MMR: What type of research do you think needs to be done?

Aggarwal: What has to happen in order to push the issue forward is to have cannabis of many varieties available locally that people are familiar with, [and] which have been tested in terms of their constituents, like THC and CBD ratios, and various modes of administration.

Only in these kinds of settings can you really start to follow patients over a long time, observe if their conditions improve, and identify the most appropriate dosages and preparations of the medicine.

You can set up a huge trials program like this. But this is not to change the drug’s classification or to prove that it has medicinal use. The drug has already been proven to have medical uses. The question is, how many more are there, what is the exact dose, etc.

MMR: What about FDA approval?

Aggarwal: Marijuana is more of a traditional medicine, and the FDA in the U.S. has a different relationship with traditional medicines like ginseng or tea tree oil. When there’s a history of use, you don’t have to give the FDA every possible pre-clinical toxicity study. And often you’re not really making medical claims, so you’re in a different zone.

Cannabis can exist in multiple different zones. You can have it in the pharmaceutical pipeline, but you can have it in the herbal pharmacopeia and the folk homemade medicine category as well. But I think you have to apply regulations to it that are proportionate to its toxicity.

The only reason cannabis, or anything else, goes through the FDA process is because it’s an investigational new drug. But cannabis was never new; cannabis is far older than the FDA.

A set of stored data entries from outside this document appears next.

Lemma visit_sources_grows wave acc :
  ends (visit_wave wave acc)
    (grows (length wave) (fun existing c => exists s, s ∈ wave /\ imports s existing c) acc).
Proof.
  revert acc. induction wave as [|s wave IH]; intros [g d]; simpl.
  - refine (grows_refl _ (g, d) _). intros existing c (s & []%elem_of_nil & _).
  - apply ends_bind.
    apply (ends_mono _ _ _ (visit_specifiers_grows s (specifiers (src_name s) (src_text s)) (set_next g (S (next_source_index g)), d))).
    intros acc' H1. apply (ends_mono _ _ _ (IH acc')). intros acc'' H2.
    assert (grows 1 (imports s) (g, d) acc') as H1'.
    { destruct acc' as [g' d']. destruct H1 as (?&?& Hn &?& H1). simpl in Hn. split_and!; [done..|lia|done|done]. }
    pose proof (grows_trans _ _ _ _ _ _ _ H1' H2) as H3.
    replace (S (length wave)) with (length wave + 1)%nat by lia. revert H3. apply grows_mono. intros existing c.
    setoid_rewrite elem_of_cons. naive_solver.
Qed.

(** What the reads append. *)
Lemma append_sources d g added :
  let '(g', added') := foldl append_source (g, added) (read_discovered_sources d) in
  let new := omap source_of d in
  sources g' = sources g ++ new
  /\ inputs g' = inputs g ++ map (fun s => mkInput (src_path s) (src_text s)) new
  /\ added' = (added + length new)%nat
  /\ next_source_index g' = next_source_index g /\ probing g' = probing g /\ known_files g' = known_files g.
Proof.
  revert g added. induction d as [|c d IH]; intros g added; simpl; [by rewrite !app_nil_r, Nat.add_0_r|].
  destruct (host_read_to_string c) as [text|] eqn:E.
  2: { assert (source_of c = None) as -> by (unfold source_of; by rewrite E). apply IH. }
  assert (source_of c = Some (mkSource c c text)) as -> by (unfold source_of; by rewrite E).
  specialize (IH (push_source g c text) (S added)). destruct (foldl _ _ _) as [g' added'].
  destruct IH as (-> & -> & -> & -> & -> & ->). simpl. rewrite <- !app_assoc. by split_and!.
Qed.

Section from_start.
Context (g0 : Graph) (start_ok : (next_source_index g0 <= length (sources g0))%nat).

Definition start : list Source := drop (next_source_index g0) (sources g0).

(** Between two waves: the files discovered so far, [d], are known, and the
    readable ones are the sources appended. *)
Record between (acc : Graph * nat) (d : list (str * str)) : Prop := {
  b_sources : sources (fst acc) = sources g0 ++ omap source_of d.*1;
  b_inputs : inputs (fst acc) = inputs g0 ++ map (fun s => mkInput (src_path s) (src_text s)) (omap source_of d.*1);
  b_added : snd acc = length (omap source_of d.*1);
  b_next : (next_source_index g0 <= next_source_index (fst acc) <= length (sources (fst acc)))%nat;
  b_known : known_files (fst acc) = list_to_set d.*2 ∪ known_files g0;
  b_distinct : NoDup d.*2;
  b_fresh : Forall (fun c => c.2 ∉ known_files g0) d;
  b_keys : Forall (fun c => canonicalize_if_exists_string c.1 = Ok c.2) d;
  b_probing : rtc probed (probing g0) (probing (fst acc));
  b_reached existing : agrees existing (probing (fst acc)) ->
    Forall (fun c => exists s, loaded existing start (known_files g0) s /\ imports s existing c) d;
  b_closed existing : agrees existing (probing (fst acc)) ->
    forall i s c, (next_source_index g0 <= i < next_source_index (fst acc))%nat ->
      sources (fst acc) !! i = Some s -> imports s existing c -> c.2 ∈ known_files (fst acc);
}.

Lemma between_start : between (g0, 0%nat) [].
Proof.
  split; simpl; rewrite ?app_nil_r; try done; try lia; try constructor.
  - set_solver.
Qed.

(** Every source from [start] on is loaded. *)
Lemma between_loaded acc d existing i s :
  between acc d -> agrees existing (probing (fst acc)) ->
  (next_source_index g0 <= i)%nat -> sources (fst acc) !! i = Some s -> loaded existing start (known_files g0) s.
Proof.
  intros B Hag Hi Hs. rewrite (b_sources _ _ B) in Hs. apply lookup_app_Some in Hs as [Hs|[_ Hs]].
  - apply loaded_start, list_elem_of_lookup. exists (i - next_source_index g0)%nat. unfold start.
    rewrite lookup_drop. by replace (next_source_index g0 + (i - next_source_index g0))%nat with i by lia.
  - apply list_elem_of_lookup_2, list_elem_of_omap in Hs as (path & (c & -> & Hc)%list_elem_of_fmap & Hsrc).
    pose proof (b_reached _ _ B existing Hag) as Hr. rewrite Forall_forall in Hr.
    destruct (Hr c Hc) as (s' & Hl & Hi'). apply (loaded_import _ _ _ s' c); try done.
    pose proof (b_fresh _ _ B) as Hf. rewrite Forall_forall in Hf. by apply Hf.
Qed.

MMR: Have you heard anything about Canada’s new laws? What’s your reaction?

Aggarwal: I recently did a two-hour radio show with 3 or 4 Canadian [medical marijuana] patients. It was really interesting to hear about all the things going on there from the perspective of the patients.

One of them still has a grower’s license, and the cost that she quoted per gram versus what another guy had to pay from a federal distributor was really something. Less than 3 cents a gram, she said, with no pesticides and produced in her yard – I was blown away by that.

But when the new rules come into effect, she calculated a cost of $50,000 a year for her exemption amount. So she’s just simply not going to be able to afford it.

I also heard that they’re changing the language of the medical documentation to more of a prescription, which I thought was a positive step.

We talked about different legal issues that patients were facing as well, including John Conroy’s case that is trying to preserve grower rights for patients. I think that grower rights is a critical issue, and I don’t think it’s going to just disappear like that.

MMR: What do you see as the main goal for medical marijuana advocacy?

Aggarwal: There’s a lot of work that needs to be done with making cannabis available and better understanding it. The main goal, in terms of the medical world, really is to depoliticize the thing as much as possible.

Even though there’s a lot of politics to get it into the medical sphere, once you recognize something as a medicine, then it should be apolitical. If you need it, and if it’s helpful for you, then you talk to your doctor about it and that’s it.

To get to that point would be great, but it’s going to take a lot of public discourse and undoing policy changes to get to that place. Unfortunately, there’s always going to be a political role because, even once something like cannabis is legal, people will still want to make money off of it.